|Version 4 (modified by 5 years ago) (diff),|
Type Families (TF) vs Functional Dependencies (FD)
I've gathered here some comments from the web and some of my personal experiences concerening the advantages and disadvantages of TF and FD over one another.
Advantages of Functional Dependencies
TF are one way type functions, but a class can have multiple FD such as in
Sum class can be used to both add and substract.
class Sum a b c | a b -> c, a c -> b, b c -> a
TF are too strict
For example, you cannot recurse with
type family If p a b type instance If HTrue a b = a type instance If HFalse a b = b type family Gcd a b type instance Gcd a b = If (IsZero b) a (Gcd b (Rem a b))
The type family has to use a helper TF (or in this case a plain type):
type Gcd a b = Gcd_helper (IsZero b) a b type family Gcd_helper p a b type instance Gcd_helper HTrue a b = a type instance Gcd_helper HFalse a b = Gcd b (Rem a b)

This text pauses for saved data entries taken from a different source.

(* ===== verification/DirEx.v ===== *)
(** * An example with two directories

    The device of FileClaims.v with two regular files, and two empty directories open
    as [tii] 3 and 4; then the first file named in the first directory. *)

From S2P Require Import Prelude Bytes CList State Pool File FileInv FileSpec FileOps FileClaims DirPage Pages Dir DirSpec DirOps.

Section example.
#[local] Existing Instance example_md.

Definition dir_inode (n : Z) : toyfs_inode :=
  upd_i_mode (fun _ => S_IFDIR) (upd_i_nlink (fun _ => 1) (upd_i_ino (fun _ => n) zero_inode)).
Definition new_dir_example (tii n : Z) : FS unit :=
  r ← toyfs_acquire_inode; p ← of_option r;
  modify (upd_h_inode (<[p := dir_inode n]>));; modify (upd_h_tii (<[tii := reg_tii p n]>)).
Definition ds_example1 : toyfs_sb_info := run_or (new_dir_example 3 13) fs_example.
Definition ds_example : toyfs_sb_info := run_or (new_dir_example 4 14) ds_example1.
Definition dir1 : Z := 69888.
Definition dir2 : Z := 70016.
Definition ex_inodes : gset Z := {[dir2]} ∪ ({[dir1]} ∪ ex_files).

Lemma fs_inv_shrink s F F' N X : fs_inv s F N X -> F' ⊆ F -> fs_inv s F' N X.
Proof.
  intros (A&I&Hst&HF&Hdis) Hsub. exists A, I. split_and!; [done| |].
  - intros tj Hj. by apply HF, Hsub.
  - intros t1 t2 x H1 H2. by apply Hdis; apply Hsub.
Qed.
Lemma wp_new_dir_example s F N X tii n p (Q : unit -> toyfs_sb_info -> Prop) :
  fs_inv s F N X -> F ⊆ N -> (exists s', toyfs_acquire_inode s = Some (Some p, s')) ->
  (forall s', p ∉ N -> fs_inv s' F ({[p]} ∪ N) X ->
     h_tii s' = <[tii := reg_tii p n]> (h_tii s) -> h_inode s' = <[p := dir_inode n]> (h_inode s) -> Q tt s') ->
  wp (new_dir_example tii n) s Q.
Proof.
  intros Hfs HFN (s1&Hrun) HQ. rewrite /new_dir_example. wp_step.
  assert (wp toyfs_acquire_inode s (fun r s' => forall x, r = Some x -> r = Some p ->
    wp (modify (upd_h_inode (<[x := dir_inode n]>));; modify (upd_h_tii (<[tii := reg_tii x n]>))) s' Q)) as Hw.
  { apply (wp_new_file s F N X); [done|done|by intros|].
    intros y s' Hy Hr He Hinv x [= <-] [= <-]. do 2 wp_step. injection He as E1 E2 E3.
    apply HQ; [done| | |by fs_simpl; rewrite E3].
    - apply (fs_inv_shrink _ ({[y]} ∪ F)); [|set_solver +]. apply fs_inv_tii, Hinv; [done..|]. by split.
    - fs_simpl. by rewrite (rest_tii _ _ Hr). }
  rewrite /wp Hrun in Hw |- *. cbn [of_option mret ST_ret mbind ST_bind]. by apply Hw.
Qed.

Lemma ds_example_inv : fs_inv ds_example ex_files ex_inodes ∅.
Proof.
  assert (H1 : fs_inv ds_example1 ex_files ({[dir1]} ∪ ex_files) ∅).
  { apply (run_or_wp (new_dir_example 3 13) fs_example (fun s => fs_inv s ex_files ({[dir1]} ∪ ex_files) ∅)).
    apply (wp_new_dir_example fs_example ex_files ex_files ∅ 3 13 dir1); [exact fs_example_inv|done| |by intros].
    eexists. vm_compute. reflexivity. }
  apply (run_or_wp (new_dir_example 4 14) ds_example1 (fun s => fs_inv s ex_files ex_inodes ∅)).
  apply (wp_new_dir_example ds_example1 ex_files ({[dir1]} ∪ ex_files) ∅ 4 14 dir2); [exact H1|set_solver +| |by intros].
  eexists. vm_compute. reflexivity.
Qed.
Lemma ds_inodes :
  h_inode ds_example !! file1 = Some (reg_inode 11) /\ h_inode ds_example !! file2 = Some (reg_inode 12) /\
  h_inode ds_example !! dir1 = Some (dir_inode 13) /\ h_inode ds_example !! dir2 = Some (dir_inode 14).
Proof. vm_compute. done. Qed.
Lemma reg_zii s k p n : h_tii s !! k = Some (reg_tii p n) -> zii_of s k p.
Proof. intros H. exists (reg_tii p n). by rewrite H. Qed.
Lemma ds_tiis :
  h_tii ds_example !! 1 = Some (reg_tii file1 11) /\ h_tii ds_example !! 2 = Some (reg_tii file2 12) /\
  h_tii ds_example !! 3 = Some (reg_tii dir1 13) /\ h_tii ds_example !! 4 = Some (reg_tii dir2 14).
Proof. vm_compute. done. Qed.
Lemma dir_ok_empty s X d i :
  h_inode s !! d = Some i -> list_head i = [] -> i_blocks i = 0 -> S_ISTYPE S_IFDIR (i_mode i) = true ->
  dir_ok s X d [] [].
Proof.
  intros Hi Hl Hb Hm. split_and!; [by exists i|constructor|by intros p ?%elem_of_nil|constructor|done|constructor].
Qed.
Lemma ds_dir1 : dir_is ds_example ∅ dir1 ∅.
Proof. exists [], []. split; [eapply dir_ok_empty; [apply ds_inodes|reflexivity..]|reflexivity]. Qed.
Lemma ds_dir2 : dir_is ds_example ∅ dir2 ∅.
Proof. exists [], []. split; [eapply dir_ok_empty; [apply ds_inodes|reflexivity..]|reflexivity]. Qed.
Lemma dir1_new : dir1 ∉ ex_files.
Proof. rewrite /ex_files. set_solver. Qed.
Lemma dir2_new : dir2 ∉ ex_files.
Proof. rewrite /ex_files. set_solver. Qed.

(** The names "a" and "b". *)
Definition nm_a : list Z := [97].
Definition nm_b : list Z := [98].
Lemma nm_ok b : 0 < b < 256 -> name_ok [b].
Proof. intros Hb. split; [simpl; lia|]. by intros x ->%list_elem_of_singleton. Qed.

(** The first file is "a" in the first directory. *)
Definition ds_named : toyfs_sb_info := run_or (toyfs_add_dirent 3 1 nm_a) ds_example.
Lemma wp_add_example s F N X dtii tii d c n k i j ps ls str :
  fs_inv s F N X -> d ∉ F -> c <> d -> dir_ok s X d ps ls -> h_tii s !! dtii = Some (reg_tii d k) ->
  h_tii s !! tii = Some (reg_tii c n) -> 0 < n < 2 ^ 64 -> h_inode s !! d = Some i -> h_inode s !! c = Some j ->
  name_ok str -> str ∉ names (concat ls) -> (fun r => r.1.1) <$> toyfs_add_dirent dtii tii str s = Some 0 ->
  exists X' ps' ls', let s' := run_or (toyfs_add_dirent dtii tii str) s in
    fs_inv s' F N X' /\ dir_ok s' X' d ps' ls' /\ dir_map (concat ls') = <[str := n]> (dir_map (concat ls)).
Proof.
  intros Hfs Hd Hcd Hok Hdt Ht Hn Hi Hj Hname Hnew E.
  assert (wp (toyfs_add_dirent dtii tii str) s (fun r s' => r.1 = 0 -> exists X' ps' ls',
    fs_inv s' F N X' /\ dir_ok s' X' d ps' ls' /\ dir_map (concat ls') = <[str := n]> (dir_map (concat ls)))) as Hw.
  { eapply (wp_toyfs_add_dirent s F N X dtii tii d c (reg_tii c n) i j ps ls str); try done.
    - by eapply zii_tii, reg_zii.
    - by eapply zii_tii, reg_zii.
    - intros s' ps' ls' X' de i' ???? Hm. intros. exists X', ps', ls'. by split_and!. }
  rewrite /run_or. rewrite /wp in Hw.
  destruct (toyfs_add_dirent dtii tii str s) as [[r s']|]; [|done]. apply Hw. by injection E.
Qed.
Lemma ds_named_ok : exists X ps ls,
  fs_inv ds_named ex_files ex_inodes X /\ dir_ok ds_named X dir1 ps ls /\ dir_map (concat ls) = {[nm_a := 11]}.
Proof.
  eapply (wp_add_example ds_example ex_files ex_inodes ∅ 3 1 dir1 file1 11 13 _ _ [] []);
    [exact ds_example_inv|exact dir1_new|discriminate|eapply dir_ok_empty; [apply ds_inodes|reflexivity..]|apply ds_tiis|
     apply ds_tiis|lia|apply ds_inodes|apply ds_inodes|apply nm_ok; lia|by intros ?%elem_of_nil|vm_compute; reflexivity].
Qed.
Lemma ds_named_facts :
  h_inode ds_named !! file1 = Some (upd_i_nlink (fun _ => 2) (reg_inode 11)) /\ h_inode ds_named !! dir2 = Some (dir_inode 14) /\
  h_tii ds_named !! 1 = Some (reg_tii file1 11) /\ h_tii ds_named !! 3 = Some (reg_tii dir1 13) /\
  h_tii ds_named !! 4 = Some (reg_tii dir2 14).
Proof. vm_compute. done. Qed.
Lemma ds_named_dir : exists X, fs_inv ds_named ex_files ex_inodes X /\ dir_is ds_named X dir1 {[nm_a := 11]}.
Proof. destruct ds_named_ok as (X&ps&ls&?&?&?). exists X. split; [done|]. by exists ps, ls. Qed.

(** Both files are named: "a" and "b". *)
Definition ds_both : toyfs_sb_info := run_or (toyfs_add_dirent 3 2 nm_b) ds_named.
Lemma ds_both_dir : exists X, fs_inv ds_both ex_files ex_inodes X /\ dir_is ds_both X dir1 (<[nm_b := 12]> {[nm_a := 11]}).
Proof.
  destruct ds_named_ok as (X&ps&ls&Hfs&Hok&Hm).
  destruct (wp_add_example ds_named ex_files ex_inodes X 3 2 dir1 file2 12 13 (upd_i_size (fun _ => 4096)
    (upd_list_head (fun _ => [65536]) (upd_i_blocks (fun _ => 1) (dir_inode 13)))) (reg_inode 12) ps ls nm_b)
    as (X'&ps'&ls'&Hfs'&Hok'&Hm'); [exact Hfs|exact dir1_new|discriminate|exact Hok|vm_compute; reflexivity..
      |lia|vm_compute; reflexivity|vm_compute; reflexivity|apply nm_ok; lia| |vm_compute; reflexivity|].
  - apply dir_map_None. rewrite Hm. reflexivity.
  - exists X'. split; [exact Hfs'|]. exists ps', ls'. split; [exact Hok'|]. rewrite Hm' Hm. reflexivity.
Qed.
Lemma ds_both_facts :
  h_inode ds_both !! file1 = Some (upd_i_nlink (fun _ => 2) (reg_inode 11)) /\
  h_tii ds_both !! 1 = Some (reg_tii file1 11) /\ h_tii ds_both !! 3 = Some (reg_tii dir1 13).
Proof. vm_compute. done. Qed.
End example.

More complicated type-level programs get very ugly using this style.
If works in a class instance using constraint kinds.
class Gcd a b c | a b -> c instance ( IsZero b p, If p (b ~ c) (Rem a b r, Gcd b r c)) => Gcd a b c
It is possible to partially apply class predicates using constraint kinds.
class F a b | a -> b instance F Int Char class FMap (f :: * -> * -> Constraint) a b | f a -> b instance (f a b) => FMap f (HJust a) (HJust b) x = undefined :: FMap F (HJust Int) a => a
But type families cannot be partially applied (
Type synonym F' should have 1 argument, but has been given none):
type family FMap (f :: * -> *) a type instance FMap f (HJust a) = HJust (f a) type family F a type instance F Int = Char x = undefined :: FMap F (HJust Int)
The standard encoding of the above class from FD to superclass equalities does not work because type instances can't have type variables on the RHS which weren't introduced in the LHS:
class (f :<$>: a) ~ b => FMap (f :: * -> * -> Constraint) a b where type f :<$>: a instance f a b => FMap f (HJust a) (HJust b) where type f :<$>: (HJust a) = HJust b -- error, b not available
No overlapping type instances
IsZero for two's complement integers is longer than it could be.
type family IsZero i type instance IsZero Zeros = True -- type instance IsZero i = False type instance IsZero Ones = False type instance IsZero Zero = False type instance IsZero One = False
MonadState cannot be implemented easily without overlap. It works with FD.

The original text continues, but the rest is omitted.